Since I want films about any and every sort of pop music since the advent of jazz, and about the rock music of 1966 to the present, for this topic I’m sort of overlooking the rock v. rock n’ roll distinction I insist upon elsewhere.
And since what I really want are films that convey what people were seeking socially, and even spiritually, from the particular style of pop music they were running with, i.e., since what I want are films more about the rock (or disco, etc.) scene than about particular artists, I am going to generally exclude the many career-rise biography films: Great Balls of Fire, La Bamba, Ray, Walk the Line, La Vie en Rose, Bird, Selena, etc. Some of these teach us key stuff about the show-biz dynamics, or even the socio-cultural dynamics, connected to a particular time and music (Ray, for example, was able to convey the shock of his appropriating gospel tunes for night-club tunes, and in one key scene Selena showed us the true slut-cultural impact of Madonna’s example), but there’s a way in which these movies begin to blend into one another. Over time, they become less useful to us, because few of them deal with how middle-class artists pursue and deal with pop music success. It’s always rags-to-riches.
I am also excluding documentaries, concert films, and, although it boots out A Hard Day’s Night, extended band-promo “big music video” movies. Perhaps some day I’ll do a set of posts on the documentaries, so the great Les Blank films and forgotten masterpieces likes Twist can get their Songbook due.
Films considered that did not make the list: Quadrophenia, Backbeat, Absolute Beginners, Zoot Suit, Reality Bites, Swingkids, Hairspray, and close call, Saturday Night Fever and High Fidelity, both of which were just a tad too trite.
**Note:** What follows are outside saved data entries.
(** What happens to a batch the demultiplexer returned, read off the actions
    [post] that follow the [demux] call, [transmitter] being the transmitter at
    that call.  Either every item of the batch has its turn, in order: none is
    the sentinel, every parse call returns, and the pump goes on to its next
    read.  Or the batch is cut at the first item that ends the run: the items
    [seen] before it have their turns (none is the sentinel, every parse call
    returns), then [last] is surfaced and ends the run (it is the sentinel, or
    the parse function throws on it), and nothing follows: the items [unseen]
    behind it are not surfaced. *)
Definition BatchCut (prettyDialect : string) (parse : Parser) (transmitter : PartTransmitter)
    (items : list DemuxedItem) (post : list Action) : Prop :=
  (exists read later,
     post = turnsOf items ++ ActRead read :: later /\
     Forall (fun i => isDoneEvent i = false) items /\
     quietCalls parse transmitter (callsOf items))
  \/
  (exists seen last unseen ending,
     items = seen ++ last :: unseen /\
     post = turnsOf seen ++ ending /\
     Forall (fun i => isDoneEvent i = false) seen /\
     quietCalls parse transmitter (callsOf seen) /\
     ItemEnds prettyDialect parse (replay parse transmitter (callsOf seen)) last ending).

(** The byte chunks through one decoder and one demultiplexer, each fed in
    turn with the state the chunk before left. *)
Fixpoint decodeAll (w : World) (dispatchDecoder : TextDecoder)
    (dispatchDemuxer : StreamDemuxer) (values : list (list Byte.byte))
    : list (string * list DemuxedItem) :=
  match values with
  | [] => []
  | value :: later =>
      let decoded := decode w dispatchDecoder value in
      let demuxed := demux w dispatchDemuxer (fst decoded) in
      (fst decoded, fst demuxed) :: decodeAll w (snd decoded) (snd demuxed) later
  end.

(** Whether the run of the given collaborators' answers leaves the intake
    handler terminated, path by path. *)
Definition endsTerminated (w : World) (input : Input) (ctx : Ctx) : bool :=
  match builtDispatch w input with
  | Throws _ => true
  | Returns dispatch =>
      match fetchResponseOrTRPCThrow w (fetchArgs w input ctx dispatch) with
      | Throws _ => true
      | Returns dispatchResponse =>
          if streaming input then true
          else
            match response_text dispatchResponse with
            | Throws _ => true
            | Returns dispatchBody =>
                match parse_thrown (wholeParse w input dispatch dispatchBody) with
                | Some _ => true
                | None => false
                end
            end
      end
  end.
(** [corsRequest(url, options)]: a non-ok response throws
    [new Error(`API Error: ${response.status} ${response.statusText}`)]. *)
Definition corsRequest {T} (r : FetchResponse T) : Attempt T :=
  match r with
  | NetworkError t => Fail t
  | HttpResponse ok status statusText body =>
      if ok then body
      else Fail (ThrownError (mkError ("API Error: " ++ string_of_nat status ++ " " ++ statusText)))
  end.

(** A server that answers 502 twice, then 503. *)
Definition gateway_then_unavailable (i : nat) : FetchResponse ItemsResponse :=
  if (i <? 3)%nat then HttpResponse false 502 "Bad Gateway" (Ok (mkItemsResponse None))
  else HttpResponse false 503 "Service Unavailable" (Ok (mkItemsResponse None)).

Definition gateway_status (i : nat) : nat := if (i <? 3)%nat then 502%nat else 503%nat.
Definition gateway_text (i : nat) : string :=
  if (i <? 3)%nat then "Bad Gateway" else "Service Unavailable".

(* ================================================================= *)
(** ** SBC sets, votes and challenges (services/api.ts) *)

Module Category.
Record SBCCategory := mkSBCCategory {
  categoryId : Z;
  name : string;
  sets : option (list Sets.SBCSet)
}.
End Category.

(** [SBCSetsResponse]; [None] stands for a missing or non-array field. *)
Record SBCSetsResponse := mkSBCSetsResponse { categories : option (list Category.SBCCategory) }.

(** [fetchSBCSets(sid)] once its request has resolved to [response]. *)
Definition fetchSBCSets (response : SBCSetsResponse) : list Sets.SBCSet :=
  match categories response with
  | Some cs =>
      fold_left (fun allSets category =>
                   match Category.sets category with
                   | Some s => allSets ++ s
                   | None => allSets
                   end) cs []
  | None => []
  end.

(** JS white space of the ASCII range: TAB, LF, VT, FF, CR and space. *)
Definition is_js_space (c : ascii) : bool :=
  let n := nat_of_ascii c in ((n =? 32) || ((9 <=? n) && (n <=? 13)))%nat.

Fixpoint trim_start (s : string) : string :=
  match s with
  | String c s' => if is_js_space c then trim_start s' else s
  | EmptyString => EmptyString
  end.

(** The longest prefix of decimal digits, as a number; [None] when the
    prefix is empty. *)
Fixpoint decimal_prefix (s : string) (acc : Z) (seen : bool) : option Z :=
  match s with
  | String c s' =>
      let n := nat_of_ascii c in
      if ((48 <=? n) && (n <=? 57))%nat
      then decimal_prefix s' (acc * 10 + Z.of_nat (n - 48))%Z true
      else if seen then Some acc else None
  | EmptyString => if seen then Some acc else None
  end.

(** [parseInt(s, 10)] on an ASCII string: leading white space, an optional
    sign, then the longest run of decimal digits; [None] is [NaN]. The
    value is exact (JS rounds results beyond 2^53 to a double). *)
Definition parseInt10 (s : string) : option Z :=
  match trim_start s with
  | String "-" s' => option_map Z.opp (decimal_prefix s' 0 false)
  | String "+" s' => decimal_prefix s' 0 false
  | s' => decimal_prefix s' 0 false
  end.

(** An element of the votes array as the code reads it. *)
Module RawVote.
Record RawVote := mkRawVote { dataId : string; likes : option float; disLikes : option float }.
End RawVote.

(** JS [x || 0] on a possibly missing number. *)
Definition opt_or_zero (x : option float) : float :=
  match x with Some x => num_or_zero x | None => 0%float end.

(** The body of the loop over [votesArray]. *)
Definition vote_step (votesMap : list (Z * Votes.SBCVote)) (vote : RawVote.RawVote)
  : list (Z * Votes.SBCVote) :=
  match parseInt10 (RawVote.dataId vote) with
  | Some id =>
      zmap_set votesMap id
        (Votes.mkSBCVote id (opt_or_zero (RawVote.likes vote)) (opt_or_zero (RawVote.disLikes vote)))
  | None => votesMap
  end.

(** [fetchSBCVotes(ids)]: whether it issues a request, and the map it
    resolves to. The request's outcome is a rejection, a JSON array
    ([Some votes]) or another JSON value ([None]). *)
Definition fetchSBCVotes (ids : list Z) (response : Attempt (option (list RawVote.RawVote)))
  : bool * list (Z * Votes.SBCVote) :=
  match ids with
  | [] => (false, [])
  | _ :: _ =>
      (true, match response with
             | Fail _ => []
             | Ok r => fold_left vote_step (or_nil r) []
             end)
  end.

(** The details of a set with no vote in the map. *)
Definition unvoted_details (set : Sets.SBCSet) : Details.SBCWithDetails :=
  {| Details.setId := Sets.setId set;
     Details.name := Sets.name set;
     Details.challengesCount :=
       if (Sets.challengesCount set =? 0)%Z then 0%Z else Sets.challengesCount set;
     Details.likes := 0%float;
     Details.dislikes := 0%float;
     Details.likePercent := 0%float;
     Details.rankScore := 0%float |}.

Module Elig.
Record SBCChallengeEligibility := mkSBCChallengeEligibility {
  type : string;
  eligibilitySlot : Z;
  eligibilityKey : Z;
  eligibilityValue : Z
}.
End Elig.

Module Challenge.
Record SBCChallenge := mkSBCChallenge {
  challengeId : Z;
  name : string;
  formation : string;
  description : string;
  status : string;
  elgReq : option (list Elig.SBCChallengeEligibility)
}.
End Challenge.

Module ChallengeDetail.
Record SBCChallengeDetail := mkSBCChallengeDetail {
  challengeId : Z;
  name : string;
  formation : string;
  teamRating : option Z
}.
End ChallengeDetail.

Record SBCChallengesResponse := mkSBCChallengesResponse {
  challenges : option (list Challenge.SBCChallenge)
}.

(** [fetchSBCChallenges(sid, setId)] once its request has resolved. *)
Definition fetchSBCChallenges (response : SBCChallengesResponse) : list Challenge.SBCChallenge :=
  or_nil (challenges response).

Definition is_team_rating (req : Elig.SBCChallengeEligibility) : bool :=
  String.eqb (Elig.type req) "TEAM_RATING_1_TO_100".

(** [fetchSBCSetChallengeDetails(sid, setId)]. *)
Definition fetchSBCSetChallengeDetails (response : SBCChallengesResponse)
  : list ChallengeDetail.SBCChallengeDetail :=
  map (fun challenge =>
         let teamRatingReq :=
           match Challenge.elgReq challenge with
           | Some reqs => find is_team_rating reqs
           | None => None
           end in
         {| ChallengeDetail.challengeId := Challenge.challengeId challenge;
            ChallengeDetail.name := Challenge.name challenge;
            ChallengeDetail.formation := Challenge.formation challenge;
            ChallengeDetail.teamRating := option_map Elig.eligibilityValue teamRatingReq |})
      (fetchSBCChallenges response).

(** Concrete SBC inputs. *)
Definition sample_votes : list RawVote.RawVote :=
  [RawVote.mkRawVote " 7" (Some 10%float) None;
   RawVote.mkRawVote "n/a" (Some 3%float) (Some 1%float);
   RawVote.mkRawVote "7" (Some 12%float) (Some 2%float)].

Definition sample_categories : SBCSetsResponse :=
  mkSBCSetsResponse (Some [Category.mkSBCCategory 1 "Upgrades" (Some [sbc_set 7 0; sbc_set 8 2]);
                           Category.mkSBCCategory 2 "Icons" None;
                           Category.mkSBCCategory 3 "Players" (Some [sbc_set 9 1])]).

Definition sample_challenge : Challenge.SBCChallenge :=
  Challenge.mkSBCChallenge 1 "Top Form" "4-3-3" "Squad rating" "NOT_STARTED"
    (Some [Elig.mkSBCChallengeEligibility "PLAYER_COUNT" 0 1 11;
           Elig.mkSBCChallengeEligibility "TEAM_RATING_1_TO_100" 1 2 84;
           Elig.mkSBCChallengeEligibility "TEAM_RATING_1_TO_100" 2 3 86]).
Films I haven’t seen or don’t remember clearly enough to judge: Kansas City, Cadillac Records, Eddie and the Cruisers, Sid and Nancy, Gimme Shelter, Velvet Goldmine, 54, Cotton Club, Orchestra Wives, Riot on Sunset Strip—let me know if you think any of these deserve to be on my list.
But here are my ten favorites, proceeding not in ranking, but backwards in pop-historical flow:
10.) School of Rock
Big school-worthy (and Songbook-challenging!) insights about Rock and its present role in our culture lurking amid the irresistible fun of this almost-preposterous comedy.
9.) Repo Man
Yes, only rather incidentally about early 80s So-cal punk-rock, even with its sound-track, but I just can’t resist plugging this little gem of improvisational film-making. Cheerful nihilism at its most winsome.
8.) This Is Spinal Tap
I know, I know, its proper place in any list whatsoever will always be at number eleven. Everything you need really to know about heavy metal.
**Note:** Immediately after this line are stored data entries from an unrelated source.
Example reify_no_group :
  first_match (prefix_then_class (u "reify:") (fun c => negb (c =? COLON)))
              (u "reify::")
  = None.
Proof. reflexivity. Qed.

End JSFacts.

(* ===================================================================== *)
(** ** Walking through the steps of the build script *)
(* ===================================================================== *)

Module BuildSteps.
Import Build.

(** *** The pieces of a trace *)

Lemma omap_display {X} (sel : event -> option X) (ds : list display) :
  (forall d, sel (Display d) = None) -> omap sel (map Display ds) = [].
Proof.
  intros H. induction ds as [|d ds IH]; [reflexivity|].
  simpl. rewrite H. exact IH.
Qed.

Lemma spawned_app (a b : list event) : spawned (a ++ b) = spawned a ++ spawned b.
Proof. apply omap_app. Qed.

Lemma executed_app (a b : list event) : executed (a ++ b) = executed a ++ executed b.
Proof. apply omap_app. Qed.

Lemma written_app (a b : list event) : written (a ++ b) = written a ++ written b.
Proof. apply omap_app. Qed.

Lemma made_app (a b : list event) : made (a ++ b) = made a ++ made b.
Proof. apply omap_app. Qed.

(** Distribute the projections over the pieces of a trace. *)
Ltac project :=
  rewrite ?spawned_app, ?executed_app, ?written_app, ?made_app.

(** Read the projections off the pieces that are in sight. *)
Ltac settle :=
  unfold spawned, executed, written, made;
  repeat (rewrite ?omap_app, ?(omap_display _ _ (fun _ => eq_refl));
          cbn [omap list_omap app]).

(** *** One rule for each step *)

Section Post.

Context (h : Host).

(** A step, then the rest when the step returned. *)
Lemma post_bind {A B} (m : M h A) (f : A -> M h B) (w : W h)
    (Q : Completion B -> W h -> list event -> Prop) :
  post m w (fun r w1 e1 =>
    match r with
    | Returned a => post (f a) w1 (fun r2 w2 e2 => Q r2 w2 (e1 ++ e2))
    | Thrown => Q Thrown w1 e1
    end) ->
  post (m ≫= f) w Q.
Proof.
  unfold post, mbind, M_bind. cbv zeta.
  destruct (value (m w)); exact (fun H => H).
Qed.

Lemma post_last {A} (m : M h A) (w : W h)
    (P Q : Completion A -> W h -> list event -> Prop) :
  post m w P -> (forall r w1 e1, P r w1 e1 -> Q r w1 e1) -> post m w Q.
Proof. intros Hm H. apply H. exact Hm. Qed.

(** What a step is in a world, for a step that is taken as a whole. *)
Lemma post_self {A} (m : M h A) (w : W h) :
  post m w (fun r w1 e1 => r = value (m w) /\ w1 = world (m w) /\ e1 = events (m w)).
Proof. repeat split. Qed.

Lemma post_ret {A} (a : A) (w : W h)
    (Q : Completion A -> W h -> list event -> Prop) :
  Q (Returned a) w [] -> post (mret a) w Q.
Proof. exact (fun H => H). Qed.

Lemma post_show (ds : list display) (w : W h)
    (Q : Completion unit -> W h -> list event -> Prop) :
  Q (Returned tt) w (map Display ds) -> post (show h ds) w Q.
Proof. exact (fun H => H). Qed.

Lemma post_ghost (e : event) (w : W h)
    (Q : Completion unit -> W h -> list event -> Prop) :
  Q (Returned tt) w [e] -> post (ghost h e) w Q.
Proof. exact (fun H => H). Qed.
7.) The Last Days of Disco
One of the Whit Stillman masterpieces. About so much more than disco, but very insightful on that. Probably the finest film here, with only #4 providing serious competition in the overall-film-excellence category.
6.) Almost Famous
A bit smug in places, but when Penny Lane says, “It’s all happening!” you feel a chill go down your spine, and understand: the film is not about fame per se, but about wanting to be a part of the happening thing, about rock’s grasping out, through its music, sales, concerts, writings, and “sumptuous” hedonism, for the glorious life lived in a heroic key.
5.) The Doors
More than a biopic…a portrayal of the 60s revolution. All of Oliver Stone’s strengths and excesses are deployed here, as he seeks to subject us to the full extent of Morrison’s (and the revolution’s) spiritual seductiveness, while also forcing us to wallow in the full extent of his (and its) repulsiveness. Film-making as aggressive as the Doors’ music.
4.) American Graffiti
The self-contained smallish-town world of the Typical American Teenager, circa 1955-1963, with Rock n’ Roll almost being as important to this world as the High School and the Car. A major achievement, and one which in my judgment reveals as much of a tragic sense as a nostalgic one.
A number of John Sayles’ films have been subjected to criminal neglect, but perhaps none more than this one. And yet no film better captures the true roots of rock n’ roll, and more importantly, the fraught relation in the blues-swingin’ tradition between the what Albert Murray calls the Saturday Night Function and the Sunday Morning Service.
2.) Oh Brother, Where Art Thou?
More about a mythological South/Appalachia, concocted out of the old-time records, than really conveying what it was like to be a part of one of those old-time audiences or music groups. But America deserves some mythology, doesn’t it?
1.) A surprise title…wait and see!
In the next six or so posts I’ll be discussing these movies in greater depth, but for now, let’s focus on ones you think ought to be here, or ones that shouldn’t be.
We might also talk about the oddity of certain pop-music genres or subjects never getting a film treatment.